Kill the hateful Khamenei and give yourself a political future
The death of Ali Khamenei, supreme leader of Iran’s Ayatollahs, announced first by Netanyahu and then confirmed by Trump, symbolically represents the end of an era, even if no one can say with certainty what color the new era will have: nor if it is truly new, and how, this era will be. Long announced, so long awaited that it was foreseen by everyone, starting with the Iranians, yesterday morning’s Israeli attack on Tehran arrived on time, almost telephonically, and yet truly lethal, in its own definitive way. The declared objective was the “Iranian nuclear”, that is, to prevent the development of the nuclear program by the Iranian Shiite theocracy, but the primary one, certainly also founding the nuclear project, was instead the violent removal of the religious-political leadership of Khamenei, the guarantor of long continuity who had inherited the helm of the Islamic revolution from Ruhollah Khomeyni, of whom he had been a dolphin and advisor. Both, albeit in different ways, left Tehran and the earth shortly before turning 87.
How Trump’s world works
What happened yesterday in Tehran explains once again, if there was still a need, how the “new world”, that of “Trump” works: he and his friends, his most trusted allies, can overthrow adverse regimes. He can do it directly and alone, as happened in Venezuela, or can do it with its most solid and faithful friend in the world, Israel Bibi Netanyahu, striking in one move the great enemy and a historic problem for both: that is, the Iran of the Ayatollahs. It will be said – and it is absolutely true – that the Iranian regime has been a great enemy of the rights and civil liberties of the Iranian people, of women first and foremost, and of every human being who loves freedom. It’s very true, and a world without a regime like that is a better world, at least until what happens next turns out to be the same, or even worse. No one can believe, however, that the raid that hit Tehran and eliminated Khamenei was generated by the desire to free Iranians from the game of this ferocious dictatorship that has now lasted almost fifty years. The uncertain political future of the two almost eighty-year-olds mentioned above, Bibi Netanyahu and Donald Trump, perhaps has more to do with the sudden decision to cut off the head of the bull, and the horns of the Great Satan of Tehran.
The future of the Iranians
There are obviously many issues. The first, main one, concerns the future of the people in Iran. A great people, over 90 million people, multi-ethnic and multicultural, cosmopolitan like no Islamic nation and yet governed for 50 years by a reactionary, violent and fundamentalist political Islam like few others.
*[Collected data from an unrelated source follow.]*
Lemma sf_key_nan x : (sf_key x).1 = 3 <-> x = S754_nan.
Proof. destruct x as [[]|[]| |[] m e]; cbn; split; intros; congruence || lia. Qed.

Lemma key_lt_irrefl a : ~ key_lt a a.
Proof. unfold key_lt. lia. Qed.

Lemma key_lt_trans a b c : key_lt a b -> key_lt b c -> key_lt a c.
Proof. unfold key_lt. lia. Qed.

Lemma key_lt_total a b : key_lt a b \/ a = b \/ key_lt b a.
Proof.
  destruct a as [a1 [a2 a3]], b as [b1 [b2 b3]]. unfold key_lt. cbn.
  destruct (Z.lt_trichotomy a1 b1) as [?|[?|?]]; try lia.
  destruct (Z.lt_trichotomy a2 b2) as [?|[?|?]]; try lia.
  destruct (Z.lt_trichotomy a3 b3) as [?|[?|?]]; try lia.
  subst. auto.
Qed.

Lemma SFcompare_nan_r a : SFcompare a S754_nan = None.
Proof. by destruct a as [[]|[]| |[] m e]. Qed.

Lemma SFltb_key a b :
  SFltb a b = true <-> a <> S754_nan /\ b <> S754_nan /\ key_lt (sf_key a) (sf_key b).
Proof.
  unfold SFltb.
  destruct (spec_float_nan_dec a) as [->|Ha]; [cbn; split; [discriminate|tauto]|].
  destruct (spec_float_nan_dec b) as [->|Hb];
    [rewrite SFcompare_nan_r; split; [discriminate|tauto]|].
  pose proof (SFcompare_key a b Ha Hb) as Hk.
  destruct (SFcompare a b) as [[]|]; try contradiction.
  - split; [discriminate|]. intros (_ & _ & Hlt). rewrite Hk in Hlt.
    destruct (key_lt_irrefl _ Hlt).
  - tauto.
  - split; [discriminate|]. intros (_ & _ & Hlt).
    destruct (key_lt_irrefl _ (key_lt_trans _ _ _ Hk Hlt)).
Qed.

Lemma SFleb_key a b :
  SFleb a b = true <->
  a <> S754_nan /\ b <> S754_nan /\ ~ key_lt (sf_key b) (sf_key a).
Proof.
  unfold SFleb.
  destruct (spec_float_nan_dec a) as [->|Ha]; [cbn; split; [discriminate|tauto]|].
  destruct (spec_float_nan_dec b) as [->|Hb];
    [rewrite SFcompare_nan_r; split; [discriminate|tauto]|].
  pose proof (SFcompare_key a b Ha Hb) as Hk.
  destruct (SFcompare a b) as [[]|]; try contradiction.
  - split; [|reflexivity]. intros _. repeat split; try done. rewrite Hk. apply key_lt_irrefl.
  - split; [|reflexivity]. intros _. repeat split; try done.
    intros Hlt. destruct (key_lt_irrefl _ (key_lt_trans _ _ _ Hk Hlt)).
  - split; [discriminate|]. intros (_ & _ & Hn). contradiction.
Qed.

Lemma SFeqb_key a b :
  SFeqb a b = true <-> a <> S754_nan /\ b <> S754_nan /\ sf_key a = sf_key b.
Proof.
  unfold SFeqb.
  destruct (spec_float_nan_dec a) as [->|Ha]; [cbn; split; [discriminate|tauto]|].
  destruct (spec_float_nan_dec b) as [->|Hb];
    [rewrite SFcompare_nan_r; split; [discriminate|tauto]|].
  pose proof (SFcompare_key a b Ha Hb) as Hk.
  destruct (SFcompare a b) as [[]|]; try contradiction.
  - tauto.
  - split; [discriminate|]. intros (_ & _ & E). rewrite E in Hk. destruct (key_lt_irrefl _ Hk).
  - split; [discriminate|]. intros (_ & _ & E). rewrite E in Hk. destruct (key_lt_irrefl _ Hk).
Qed.

Lemma ltb_key x y :
  (x <? y)%float = true <->
  Prim2SF x <> S754_nan /\ Prim2SF y <> S754_nan /\ key_lt (fkey x) (fkey y).
Proof. rewrite FloatAxioms.ltb_spec. apply SFltb_key. Qed.

Lemma leb_key x y :
  (x <=? y)%float = true <->
  Prim2SF x <> S754_nan /\ Prim2SF y <> S754_nan /\ ~ key_lt (fkey y) (fkey x).
Proof. rewrite FloatAxioms.leb_spec. apply SFleb_key. Qed.

Lemma is_nan_key x : is_nan x = true <-> Prim2SF x = S754_nan.
Proof.
  unfold is_nan. rewrite FloatAxioms.eqb_spec.
  destruct (SFeqb (Prim2SF x) (Prim2SF x)) eqn:E; cbn.
  - split; [discriminate|]. apply SFeqb_key in E. tauto.
  - split; [intros _|done].
    destruct (spec_float_nan_dec (Prim2SF x)) as [|N]; [done|].
    assert (SFeqb (Prim2SF x) (Prim2SF x) = true) by (apply SFeqb_key; auto). congruence.
Qed.

Lemma sf_key_le_3 x : (sf_key x).1 <= 3.
Proof. by destruct x as [[]|[]| |[] m e]. Qed.

Lemma sf_key_nan_eq x : (sf_key x).1 = 3 -> sf_key x = (3, (0, 0)).
Proof. by destruct x as [[]|[]| |[] m e]. Qed.

Lemma np_lt_key a b : np_lt a b = true <-> key_lt (fkey a) (fkey b).
Proof.
  unfold np_lt. rewrite orb_true_iff, andb_true_iff, negb_true_iff, ltb_key.
  rewrite <- not_true_iff_false, !is_nan_key. unfold fkey.
  pose proof (sf_key_nan (Prim2SF a)) as Ha. pose proof (sf_key_nan (Prim2SF b)) as Hb.
  pose proof (sf_key_le_3 (Prim2SF a)) as La. pose proof (sf_key_le_3 (Prim2SF b)) as Lb.
  split.
  - intros [(_ & _ & Hlt)|[Hbn Han]]; [exact Hlt|]. left. apply Hb in Hbn.
    assert ((sf_key (Prim2SF a)).1 <> 3) by tauto. clear Ha Hb. lia.
  - intros Hlt. destruct (spec_float_nan_dec (Prim2SF b)) as [Eb|Nb].
    + right. split; [done|]. intros Ea. apply Ha, sf_key_nan_eq in Ea.
      apply Hb, sf_key_nan_eq in Eb. rewrite Ea, Eb in Hlt.
      destruct (key_lt_irrefl _ Hlt).
    + left. repeat split; try done. intros Ea. apply Ha in Ea. apply Nb, Hb.
      unfold key_lt in Hlt. clear Ha Hb. lia.
Qed.
Lemma createBooking_success_witness :
  outcome (createBooking 1 5) demo = Ok {| BookingId.bookingId := 2 |}
  /\ bookings demo !! 2 = None
  /\ bookings (final (createBooking 1 5) demo) !! 2 = Some (newRow 1 5)
  /\ countOfUser 1 (final (createBooking 1 5) demo) = 1%nat.
Proof.
  destruct (createBooking_success 1 5 {| Room.row_capacity := 2; Room.row_hotelId := 1 |} demo)
    as (Hout & Hnew & Hrow & Hcount & _);
    [by_deciding | by_running | by_running | by_running | by_running |].
  auto.
Defined.

(** ** Moving a booking *)

(** C2, amended to what the code does. Asking to move an existing booking that is not
    one's own never succeeds and changes nothing. The answer is
    AuthorizationDenied when an id is below 1, when the user is not
    eligible, or when the target room exists (full or not); an eligible
    user naming a room that does not exist gets NotFound, because both
    lookups are checked before ownership. *)
Theorem updateBooking_not_owner (userId bookingId roomId : Z) (old : Booking.row) (s : Store) :
  bookings s !! bookingId = Some old ->
  Booking.row_userId old <> userId ->
  final (updateBooking userId bookingId roomId) s = s
  /\ (roomId < 1 \/ bookingId < 1 \/ ~ eligible userId s \/ is_Some (rooms s !! roomId) ->
      outcome (updateBooking userId bookingId roomId) s = Throw ForbiddenError)
  /\ (1 <= roomId -> 1 <= bookingId -> eligible userId s -> rooms s !! roomId = None ->
      outcome (updateBooking userId bookingId roomId) s = Throw NotFoundError).
Proof.
  intros Hold Hother. unfold final, outcome, updateBooking.
  destruct (Z.ltb_spec roomId 1) as [Hr|Hr]; [split; [done|split; [done|lia]]|].
  destruct (Z.ltb_spec bookingId 1) as [Hb|Hb]; [split; [done|split; [done|lia]]|].
  cbn [orb]; cbv iota.
  destruct (isUserAllowed_total userId s) as [[] Hel]; step Hel.
  2:{ split; [done|split; [done|]]. unfold eligible. congruence. }
  step (findRoomById_run roomId s). step (findById_run bookingId s).
  unfold lookupRoom. rewrite Hold.
  destruct (rooms s !! roomId) as [r|] eqn:Hroom.
  2:{ split; [done|split; [|done]]. intros [?|[?|[Hno|[? [=]]]]]; [lia..|]. by destruct Hno. }
  change (Room.of_row roomId <$> Some r) with (Some (Room.of_row roomId r)).
  change (Booking.of_row bookingId <$> Some old) with (Some (Booking.of_row bookingId old)).
  cbv iota. step (findWithRoomByUserId_run userId s).
  destruct (userBookingOf userId s) as [bw|] eqn:Hbw; [|by cbn [negb]].
  destruct (userBookingOf_Some _ _ _ Hbw) as (mine & Hmine & Hu & _).
  destruct (Z.eqb_spec (BookingWithRoom.id bw) bookingId) as [Heq|Hne]; [|by cbn [negb]].
  rewrite Heq, Hold in Hmine. injection Hmine as <-. contradiction.
Qed.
Tehran which is teeming with cultured bourgeoisie and spreads it across the world, and the infinite deep Persian province which was probably fine in that “reactionary revolution”. What will happen from now on, how the militias who just a few weeks ago were accused of the massacre of tens of thousands of people will move, no one knows.
The second, closely linked to this, concerns any hypothesis, even vague, very vague, of transition. Beyond the usual empty words of the US president – “I have great ideas about who can govern Iran”, “they will ask me for an opinion” – it is not really clear how a future can begin, if not by passing – immediately – through a very violent internal settling of accounts, a civil war, and who knows where it will end up. After all, in theory, international law would be useful for precisely these situations.
Neither condolence nor rejoicing
And this is, obviously, the last and main question. A system that looked at and guided states from above, that balanced weights and forces within a broader system of rules, if it ever existed, is definitively disappeared. Let’s say it better, let’s say it all: if it ever tried to exist, if it ever functioned as a barrier to the hunger for arrogance of those who were more powerful, it has also abandoned that minimal function of a somewhat hypocritical breakwater, of a small but important barrier that allows one to be scandalized without being ridiculed. Today, nothing remains of that remote and increasingly debased idea. Also because – it should be remembered – the decision-making capacities of the international justice bodies, which had previously been missing for a few decades, have essentially disappeared, leaving every injustice and satrapy in its place, protected by the system of vetoes and relationships with the truly powerful: until the relationships, or the powerful, change.
Thus, two old politicians already many times considered finished and failed, one indicted for crimes against humanity before the International Criminal Court and accused of Genocide before the International Court of Justice, the other pursued in vain by the courts of his country for a wide spectrum of crimes, all hateful, decided to eliminate from the face of the earth a well-known criminal who carried out his crime as head of state based on the most sinister, inhuman, chauvinist, violent and retrograde religious fundamentalism. Men of good will cannot in any way express condolences for the latter and, however, they cannot even rejoice together with the former. It is the paradox of this post-democratic time, in which even one enormous piece of good news brings two pieces of bad news, and at the end of the day there is still time only to cry. Hoping that tomorrow, truly, due to some strange turn of history, a new sun will shine over Tehran: the one that Iranians and, above all, finally, Iranian women truly deserve.